WHAT THIS TASK INVOLVES >> For the material below, return exactly the lines starting at the line containing "cmd ← cstr (command t);" and ending at the line containing "after No. of", both ends included, and no others.

======== MATERIAL SUPPLIED

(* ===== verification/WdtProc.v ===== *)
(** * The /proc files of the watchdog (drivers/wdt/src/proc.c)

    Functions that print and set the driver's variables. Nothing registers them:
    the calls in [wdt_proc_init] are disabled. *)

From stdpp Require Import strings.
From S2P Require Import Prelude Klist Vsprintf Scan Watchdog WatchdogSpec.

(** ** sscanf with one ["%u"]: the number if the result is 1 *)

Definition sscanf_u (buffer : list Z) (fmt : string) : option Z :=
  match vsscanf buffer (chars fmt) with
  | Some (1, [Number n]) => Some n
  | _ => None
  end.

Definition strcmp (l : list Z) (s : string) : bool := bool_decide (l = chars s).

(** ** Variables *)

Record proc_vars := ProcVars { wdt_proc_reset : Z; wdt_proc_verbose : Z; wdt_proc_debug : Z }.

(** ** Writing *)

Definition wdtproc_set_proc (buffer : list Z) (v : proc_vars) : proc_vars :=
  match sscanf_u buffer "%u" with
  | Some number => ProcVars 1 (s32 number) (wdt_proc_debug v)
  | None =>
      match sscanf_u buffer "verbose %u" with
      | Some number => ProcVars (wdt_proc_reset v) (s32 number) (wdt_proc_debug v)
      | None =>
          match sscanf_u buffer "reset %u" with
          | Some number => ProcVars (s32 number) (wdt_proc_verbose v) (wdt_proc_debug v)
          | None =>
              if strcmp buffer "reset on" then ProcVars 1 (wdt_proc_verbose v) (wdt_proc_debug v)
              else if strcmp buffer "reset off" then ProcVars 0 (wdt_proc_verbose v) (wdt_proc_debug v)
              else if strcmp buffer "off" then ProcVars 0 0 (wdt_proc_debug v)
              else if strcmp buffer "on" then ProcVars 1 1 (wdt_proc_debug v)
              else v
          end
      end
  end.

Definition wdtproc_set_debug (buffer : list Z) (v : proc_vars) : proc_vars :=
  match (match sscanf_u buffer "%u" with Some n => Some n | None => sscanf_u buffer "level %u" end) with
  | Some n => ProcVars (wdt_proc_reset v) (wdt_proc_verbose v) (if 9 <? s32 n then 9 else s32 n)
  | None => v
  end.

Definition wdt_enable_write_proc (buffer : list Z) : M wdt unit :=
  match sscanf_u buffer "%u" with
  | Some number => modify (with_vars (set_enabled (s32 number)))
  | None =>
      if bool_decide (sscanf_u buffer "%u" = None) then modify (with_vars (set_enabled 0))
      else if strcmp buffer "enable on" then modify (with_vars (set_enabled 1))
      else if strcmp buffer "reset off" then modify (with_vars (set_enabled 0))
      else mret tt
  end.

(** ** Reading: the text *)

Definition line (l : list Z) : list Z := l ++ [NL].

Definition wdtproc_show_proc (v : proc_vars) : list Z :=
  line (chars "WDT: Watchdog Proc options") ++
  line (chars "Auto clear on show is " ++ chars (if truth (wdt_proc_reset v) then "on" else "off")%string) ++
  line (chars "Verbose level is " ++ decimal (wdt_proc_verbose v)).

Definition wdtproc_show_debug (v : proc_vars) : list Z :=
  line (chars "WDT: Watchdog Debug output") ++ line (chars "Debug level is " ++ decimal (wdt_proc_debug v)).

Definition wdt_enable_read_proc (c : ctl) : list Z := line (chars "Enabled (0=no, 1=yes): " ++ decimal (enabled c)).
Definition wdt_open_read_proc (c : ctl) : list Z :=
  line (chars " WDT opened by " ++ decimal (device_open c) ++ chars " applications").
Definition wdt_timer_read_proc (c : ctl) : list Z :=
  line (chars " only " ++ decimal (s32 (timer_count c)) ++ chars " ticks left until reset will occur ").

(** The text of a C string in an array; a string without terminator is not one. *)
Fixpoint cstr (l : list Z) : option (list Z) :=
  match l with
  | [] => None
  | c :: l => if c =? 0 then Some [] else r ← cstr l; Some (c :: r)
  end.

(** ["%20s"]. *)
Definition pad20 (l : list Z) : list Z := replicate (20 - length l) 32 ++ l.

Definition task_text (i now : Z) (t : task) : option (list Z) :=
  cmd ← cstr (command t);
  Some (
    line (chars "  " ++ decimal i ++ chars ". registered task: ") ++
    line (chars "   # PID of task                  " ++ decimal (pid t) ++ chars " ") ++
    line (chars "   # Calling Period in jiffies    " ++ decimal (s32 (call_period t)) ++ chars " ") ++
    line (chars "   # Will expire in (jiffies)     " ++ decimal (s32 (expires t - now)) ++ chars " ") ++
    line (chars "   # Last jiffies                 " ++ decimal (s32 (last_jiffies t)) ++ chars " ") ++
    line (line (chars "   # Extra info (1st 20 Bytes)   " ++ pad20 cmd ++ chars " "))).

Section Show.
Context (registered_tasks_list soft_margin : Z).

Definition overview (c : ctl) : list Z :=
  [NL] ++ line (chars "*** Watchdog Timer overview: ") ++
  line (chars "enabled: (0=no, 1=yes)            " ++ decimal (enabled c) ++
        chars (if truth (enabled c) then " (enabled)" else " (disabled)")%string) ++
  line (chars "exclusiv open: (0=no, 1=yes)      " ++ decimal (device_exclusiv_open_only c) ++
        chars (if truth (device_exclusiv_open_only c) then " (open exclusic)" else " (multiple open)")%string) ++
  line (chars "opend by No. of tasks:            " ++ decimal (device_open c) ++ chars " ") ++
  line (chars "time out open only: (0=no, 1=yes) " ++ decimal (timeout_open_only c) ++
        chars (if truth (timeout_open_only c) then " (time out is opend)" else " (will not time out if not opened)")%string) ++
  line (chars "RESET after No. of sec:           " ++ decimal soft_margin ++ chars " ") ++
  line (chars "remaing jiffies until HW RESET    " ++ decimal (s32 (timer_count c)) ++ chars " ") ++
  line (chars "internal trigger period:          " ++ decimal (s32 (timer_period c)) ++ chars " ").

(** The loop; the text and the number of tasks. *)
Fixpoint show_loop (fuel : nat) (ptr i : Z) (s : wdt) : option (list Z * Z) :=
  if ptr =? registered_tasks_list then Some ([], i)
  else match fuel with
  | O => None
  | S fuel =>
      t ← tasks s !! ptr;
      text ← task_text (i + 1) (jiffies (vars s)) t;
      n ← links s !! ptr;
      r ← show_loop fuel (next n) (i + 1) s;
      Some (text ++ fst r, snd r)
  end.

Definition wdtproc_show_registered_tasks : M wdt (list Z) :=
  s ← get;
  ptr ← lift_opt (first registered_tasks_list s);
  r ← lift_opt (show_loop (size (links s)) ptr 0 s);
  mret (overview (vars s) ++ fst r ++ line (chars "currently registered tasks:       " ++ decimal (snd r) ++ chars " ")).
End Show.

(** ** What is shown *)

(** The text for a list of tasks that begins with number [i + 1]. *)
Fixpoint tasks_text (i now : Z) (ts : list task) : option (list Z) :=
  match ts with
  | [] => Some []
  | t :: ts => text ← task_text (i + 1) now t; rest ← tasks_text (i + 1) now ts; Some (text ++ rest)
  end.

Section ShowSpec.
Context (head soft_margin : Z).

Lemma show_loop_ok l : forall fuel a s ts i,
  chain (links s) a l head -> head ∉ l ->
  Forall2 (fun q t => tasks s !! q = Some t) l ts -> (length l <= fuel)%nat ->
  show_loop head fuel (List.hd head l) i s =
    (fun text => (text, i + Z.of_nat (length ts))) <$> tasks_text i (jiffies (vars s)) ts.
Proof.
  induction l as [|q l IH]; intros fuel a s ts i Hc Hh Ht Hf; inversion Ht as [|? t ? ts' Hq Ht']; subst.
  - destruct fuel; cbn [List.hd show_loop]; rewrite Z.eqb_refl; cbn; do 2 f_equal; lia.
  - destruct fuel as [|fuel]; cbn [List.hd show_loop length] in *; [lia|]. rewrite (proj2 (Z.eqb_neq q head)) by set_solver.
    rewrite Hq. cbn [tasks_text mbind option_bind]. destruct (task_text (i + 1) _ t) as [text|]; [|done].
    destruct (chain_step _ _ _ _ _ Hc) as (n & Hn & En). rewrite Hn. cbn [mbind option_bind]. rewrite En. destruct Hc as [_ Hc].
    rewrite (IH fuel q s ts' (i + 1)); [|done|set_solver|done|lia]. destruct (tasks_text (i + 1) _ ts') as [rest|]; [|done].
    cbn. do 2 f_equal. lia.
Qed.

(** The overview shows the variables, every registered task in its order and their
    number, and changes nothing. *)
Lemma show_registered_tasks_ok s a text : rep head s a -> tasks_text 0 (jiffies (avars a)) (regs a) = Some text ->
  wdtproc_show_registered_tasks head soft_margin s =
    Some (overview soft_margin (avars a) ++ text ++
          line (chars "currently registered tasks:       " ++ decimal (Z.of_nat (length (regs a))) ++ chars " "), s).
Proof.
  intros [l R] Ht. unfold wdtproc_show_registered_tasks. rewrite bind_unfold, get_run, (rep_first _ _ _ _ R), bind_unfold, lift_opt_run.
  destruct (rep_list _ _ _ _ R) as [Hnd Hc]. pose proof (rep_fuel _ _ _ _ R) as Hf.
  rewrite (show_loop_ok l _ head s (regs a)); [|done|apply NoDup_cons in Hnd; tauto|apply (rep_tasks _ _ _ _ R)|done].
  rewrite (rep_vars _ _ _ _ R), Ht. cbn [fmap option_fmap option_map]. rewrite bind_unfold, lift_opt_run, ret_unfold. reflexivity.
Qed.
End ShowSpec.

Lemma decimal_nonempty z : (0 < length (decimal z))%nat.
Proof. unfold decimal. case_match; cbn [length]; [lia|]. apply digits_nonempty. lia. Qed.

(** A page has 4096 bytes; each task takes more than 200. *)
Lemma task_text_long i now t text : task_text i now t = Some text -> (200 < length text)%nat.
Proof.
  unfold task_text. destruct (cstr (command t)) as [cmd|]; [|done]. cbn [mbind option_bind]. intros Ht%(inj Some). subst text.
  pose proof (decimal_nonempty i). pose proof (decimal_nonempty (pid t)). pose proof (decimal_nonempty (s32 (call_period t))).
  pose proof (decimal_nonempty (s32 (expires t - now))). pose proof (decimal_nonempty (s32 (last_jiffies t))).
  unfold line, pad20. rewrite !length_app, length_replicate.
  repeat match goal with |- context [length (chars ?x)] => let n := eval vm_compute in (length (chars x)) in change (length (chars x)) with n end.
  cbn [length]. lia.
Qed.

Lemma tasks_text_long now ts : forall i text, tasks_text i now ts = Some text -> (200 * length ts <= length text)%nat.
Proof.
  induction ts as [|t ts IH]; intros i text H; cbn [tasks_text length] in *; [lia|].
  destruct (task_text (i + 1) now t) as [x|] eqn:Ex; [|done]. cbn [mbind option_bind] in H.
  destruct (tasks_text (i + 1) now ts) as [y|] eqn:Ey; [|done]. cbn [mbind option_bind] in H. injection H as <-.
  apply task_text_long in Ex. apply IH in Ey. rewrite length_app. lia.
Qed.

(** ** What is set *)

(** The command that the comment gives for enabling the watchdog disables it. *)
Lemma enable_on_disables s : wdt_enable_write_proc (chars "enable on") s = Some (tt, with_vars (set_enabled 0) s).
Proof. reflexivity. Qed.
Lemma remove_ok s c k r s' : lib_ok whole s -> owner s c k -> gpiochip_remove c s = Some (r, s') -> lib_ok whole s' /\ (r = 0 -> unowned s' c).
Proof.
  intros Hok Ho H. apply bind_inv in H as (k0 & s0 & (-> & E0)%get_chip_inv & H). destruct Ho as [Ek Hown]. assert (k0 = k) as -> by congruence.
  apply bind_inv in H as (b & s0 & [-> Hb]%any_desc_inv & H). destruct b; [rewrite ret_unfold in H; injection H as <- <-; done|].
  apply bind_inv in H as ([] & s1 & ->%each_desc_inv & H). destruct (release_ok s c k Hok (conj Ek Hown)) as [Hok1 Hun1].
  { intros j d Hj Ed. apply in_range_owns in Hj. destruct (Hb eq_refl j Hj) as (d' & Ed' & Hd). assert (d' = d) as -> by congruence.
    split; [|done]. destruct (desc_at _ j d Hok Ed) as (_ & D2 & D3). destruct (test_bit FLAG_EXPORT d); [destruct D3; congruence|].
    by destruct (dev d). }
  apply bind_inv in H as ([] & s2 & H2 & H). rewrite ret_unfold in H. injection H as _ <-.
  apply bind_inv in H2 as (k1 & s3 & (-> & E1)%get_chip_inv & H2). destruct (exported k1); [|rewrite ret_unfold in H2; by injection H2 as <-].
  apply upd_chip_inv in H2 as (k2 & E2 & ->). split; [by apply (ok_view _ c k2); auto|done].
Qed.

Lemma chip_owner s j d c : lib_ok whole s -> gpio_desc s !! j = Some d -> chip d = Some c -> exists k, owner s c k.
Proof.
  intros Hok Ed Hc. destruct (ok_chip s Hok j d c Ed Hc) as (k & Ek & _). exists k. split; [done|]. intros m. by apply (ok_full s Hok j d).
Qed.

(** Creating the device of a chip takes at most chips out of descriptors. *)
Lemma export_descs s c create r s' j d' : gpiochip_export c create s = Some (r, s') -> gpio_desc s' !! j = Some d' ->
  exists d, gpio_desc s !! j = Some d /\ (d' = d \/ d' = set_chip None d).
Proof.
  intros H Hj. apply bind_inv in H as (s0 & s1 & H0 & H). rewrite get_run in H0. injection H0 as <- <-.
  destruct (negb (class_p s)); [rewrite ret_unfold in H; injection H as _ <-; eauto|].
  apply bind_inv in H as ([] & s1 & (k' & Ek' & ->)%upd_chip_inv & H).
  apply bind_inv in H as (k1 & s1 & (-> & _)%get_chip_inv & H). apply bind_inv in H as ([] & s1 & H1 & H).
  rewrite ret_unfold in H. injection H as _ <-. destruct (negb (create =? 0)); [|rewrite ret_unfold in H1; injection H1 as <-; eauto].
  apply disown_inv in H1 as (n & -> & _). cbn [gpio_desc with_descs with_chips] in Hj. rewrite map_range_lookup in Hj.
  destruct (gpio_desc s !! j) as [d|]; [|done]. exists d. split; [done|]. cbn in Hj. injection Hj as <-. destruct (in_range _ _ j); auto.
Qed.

================

ANSWER SECTION >>
  cmd ← cstr (command t);
  Some (
    line (chars "  " ++ decimal i ++ chars ". registered task: ") ++
    line (chars "   # PID of task                  " ++ decimal (pid t) ++ chars " ") ++
    line (chars "   # Calling Period in jiffies    " ++ decimal (s32 (call_period t)) ++ chars " ") ++
    line (chars "   # Will expire in (jiffies)     " ++ decimal (s32 (expires t - now)) ++ chars " ") ++
    line (chars "   # Last jiffies                 " ++ decimal (s32 (last_jiffies t)) ++ chars " ") ++
    line (line (chars "   # Extra info (1st 20 Bytes)   " ++ pad20 cmd ++ chars " "))).

Section Show.
Context (registered_tasks_list soft_margin : Z).

Definition overview (c : ctl) : list Z :=
  [NL] ++ line (chars "*** Watchdog Timer overview: ") ++
  line (chars "enabled: (0=no, 1=yes)            " ++ decimal (enabled c) ++
        chars (if truth (enabled c) then " (enabled)" else " (disabled)")%string) ++
  line (chars "exclusiv open: (0=no, 1=yes)      " ++ decimal (device_exclusiv_open_only c) ++
        chars (if truth (device_exclusiv_open_only c) then " (open exclusic)" else " (multiple open)")%string) ++
  line (chars "opend by No. of tasks:            " ++ decimal (device_open c) ++ chars " ") ++
  line (chars "time out open only: (0=no, 1=yes) " ++ decimal (timeout_open_only c) ++
        chars (if truth (timeout_open_only c) then " (time out is opend)" else " (will not time out if not opened)")%string) ++
  line (chars "RESET after No. of sec:           " ++ decimal soft_margin ++ chars " ") ++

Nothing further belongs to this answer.